Note: Scaling is an important pre-modelling step which has to be mandatory

# scaling the dataset customer_prep = scale(customer_prep) customer_prep %>% head()

Age		Annual.Income..k..
-1.4210029	-1.734646
-1.2778288	-1.734646
-1.3494159	-1.696572
-1.1346547	-1.696572
-0.5619583	-1.658498
-1.2062418	-1.658498

STEP 4: Performing Affinity based clustering

We use the apcluster(s = , x = ) function to carry this out task.

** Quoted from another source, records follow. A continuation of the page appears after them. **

(** * libdict: height-balanced tree and skip list, embedded and verified

    The two C engines ([src/hb_tree.c], [src/skiplist.c]) are embedded over an
    explicit heap: a node pointer is an address (or NULL), a node is a record
    stored in a finite map, field reads and writes are map lookups and
    updates, and every C loop is a [Fixpoint] on a fuel argument.  A read or
    write through NULL or through a released block is a [Fault], a failed
    ASSERT is an [AssertFail]. *)

From stdpp Require Import base gmap list sorting.
From Stdlib Require Import ZArith Lia.

Set Warnings "-clear-no-such-hyp".

Local Open Scope Z_scope.

(** ** Outcomes and the state-and-error monad *)

Inductive res (A : Type) : Type :=
| Ok (a : A)
| AssertFail
| Fault
| NoFuel.
Arguments Ok {A} a.
Arguments AssertFail {A}.
Arguments Fault {A}.
Arguments NoFuel {A}.

Definition M (S A : Type) : Type := S → res (A * S).

Definition ret {S A : Type} (a : A) : M S A := λ s, Ok (a, s).

Definition bind {S A B : Type} (m : M S A) (f : A → M S B) : M S B :=
  λ s, match m s with
       | Ok (a, s') => f a s'
       | AssertFail => AssertFail
       | Fault => Fault
       | NoFuel => NoFuel
       end.

Notation "'let*' x ':=' m 'in' f" := (bind m (λ x, f))
  (at level 10, x pattern, m at level 100, f at level 200).
Notation "m ;; f" := (bind m (λ _, f))
  (at level 100, f at level 200, right associativity).

Definition fault {S A : Type} : M S A := λ _, Fault.
Definition nofuel {S A : Type} : M S A := λ _, NoFuel.

(** Modelled from the spec: the ASSERT macro of [dict_private.h] (not among
    the sources).  Section 7 of the specification makes a failed internal
    consistency check fatal: the operation aborts. *)
Definition ASSERT {S : Type} (b : bool) : M S unit :=
  λ s, if b then Ok (tt, s) else AssertFail.

(** A node pointer: an address, or NULL. *)
Abbreviation ptr := (option positive).
Abbreviation NULL := (@None positive).

Definition ptr_eqb (p q : ptr) : bool := bool_decide (p = q).
Definition is_null (p : ptr) : bool := match p with None => true | Some _ => false end.

(** Keys and data are opaque caller words ([void*]); the null datum is 0. *)
Definition NULLZ : Z := 0.

(** [size_t] (64 bits) and [unsigned] (32 bits) wrap around; [signed char]
    is the 8-bit two's complement range. *)
Definition wrap_size (z : Z) : Z := z mod 2 ^ 64.
Definition wrap_u32 (z : Z) : Z := z mod 2 ^ 32.
Definition wrap_schar (z : Z) : Z := (z + 128) mod 256 - 128.

(** The MAX and MIN macros of [dict_private.h]. *)
Definition MAX (a b : Z) : Z := if a >? b then a else b.
Definition MIN (a b : Z) : Z := if a <? b then a else b.

(** The caller's comparison function is a strict total order on keys when
    it answers 0 exactly on equal keys, is antisymmetric and transitive. *)
Record strict_total (cmp : Z → Z → Z) : Prop := mk_strict_total {
  cmp_eq : ∀ x y, cmp x y = 0 ↔ x = y;
  cmp_antisym : ∀ x y, cmp x y < 0 ↔ 0 < cmp y x;
  cmp_trans : ∀ x y z, cmp x y < 0 → cmp y z < 0 → cmp x z < 0
}.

  1. s = is a similarity matrix for the input data. The choice negDistMat(r=2) is the standard similarity measure used in the papers of Frey and Dueck — negative squared distances.
  2. x = input data

# to plot the eps values a = apcluster(negDistMat(r=2), x=customer_prep) # to draw an optimum line a

APResult object

Number of samples     =  200 
Number of iterations  =  138 
Input preference      =  -2.981604 
Sum of similarities   =  -28.08527 
Sum of preferences    =  -38.76086 
Net similarity        =  -66.84613 
Number of clusters    =  13 

Exemplars:
   16 21 31 45 49 83 90 106 124 164 175 191 196
Clusters:
   Cluster 1, exemplar 16:
      1 2 3 4 6 8 14 16 18 22 30 32 34 36
   Cluster 2, exemplar 21:
      5 7 10 12 15 17 20 21 24 26 28 29 39
   Cluster 3, exemplar 31:
      9 11 13 19 25 31 41 54
   Cluster 4, exemplar 45:
      23 27 33 35 37 43 45 47 51 55 56 57 60 64 67
   Cluster 5, exemplar 49:
      38 40 42 44 46 48 49 50 52 53 59 70
   Cluster 6, exemplar 83:
      58 61 63 65 68 71 73 74 75 83 91 103 107 109 110 111 117
   Cluster 7, exemplar 90:
      72 77 80 81 84 86 87 90 93 97 99 102 105 108 118 119 120 129 131
   Cluster 8, exemplar 106:
      62 66 69 76 79 85 88 92 96 98 100 101 104 106 112 114 115 116 121 125 133 
      135 139 163
   Cluster 9, exemplar 124:
      78 82 89 94 95 113 122 123 124 127 128 130 132 137 140 151 152 153 154 
      157 167
   Cluster 10, exemplar 164:
      126 134 136 138 142 143 144 145 146 148 149 150 156 158 159 160 162 164 
      166 168 169 170 171 172 173 174 176 178
   Cluster 11, exemplar 175:
      141 147 155 161 165 175 177 179 183 187
   Cluster 12, exemplar 191:
      180 181 182 184 185 186 188 189 190 191 192
   Cluster 13, exemplar 196:
      193 194 195 196 197 198 199 200

# optimal number of clusters cat("optimal number of clusters:", length(a@clusters), "\n")

optimal number of clusters: 13 

STEP 5: Cluster Visualization

# cluster visualisation plot(a, customer_prep)

This plot helps us to analyse the different clusters of customers formed so that we can target the respective clusters seperately in our marketing strategy.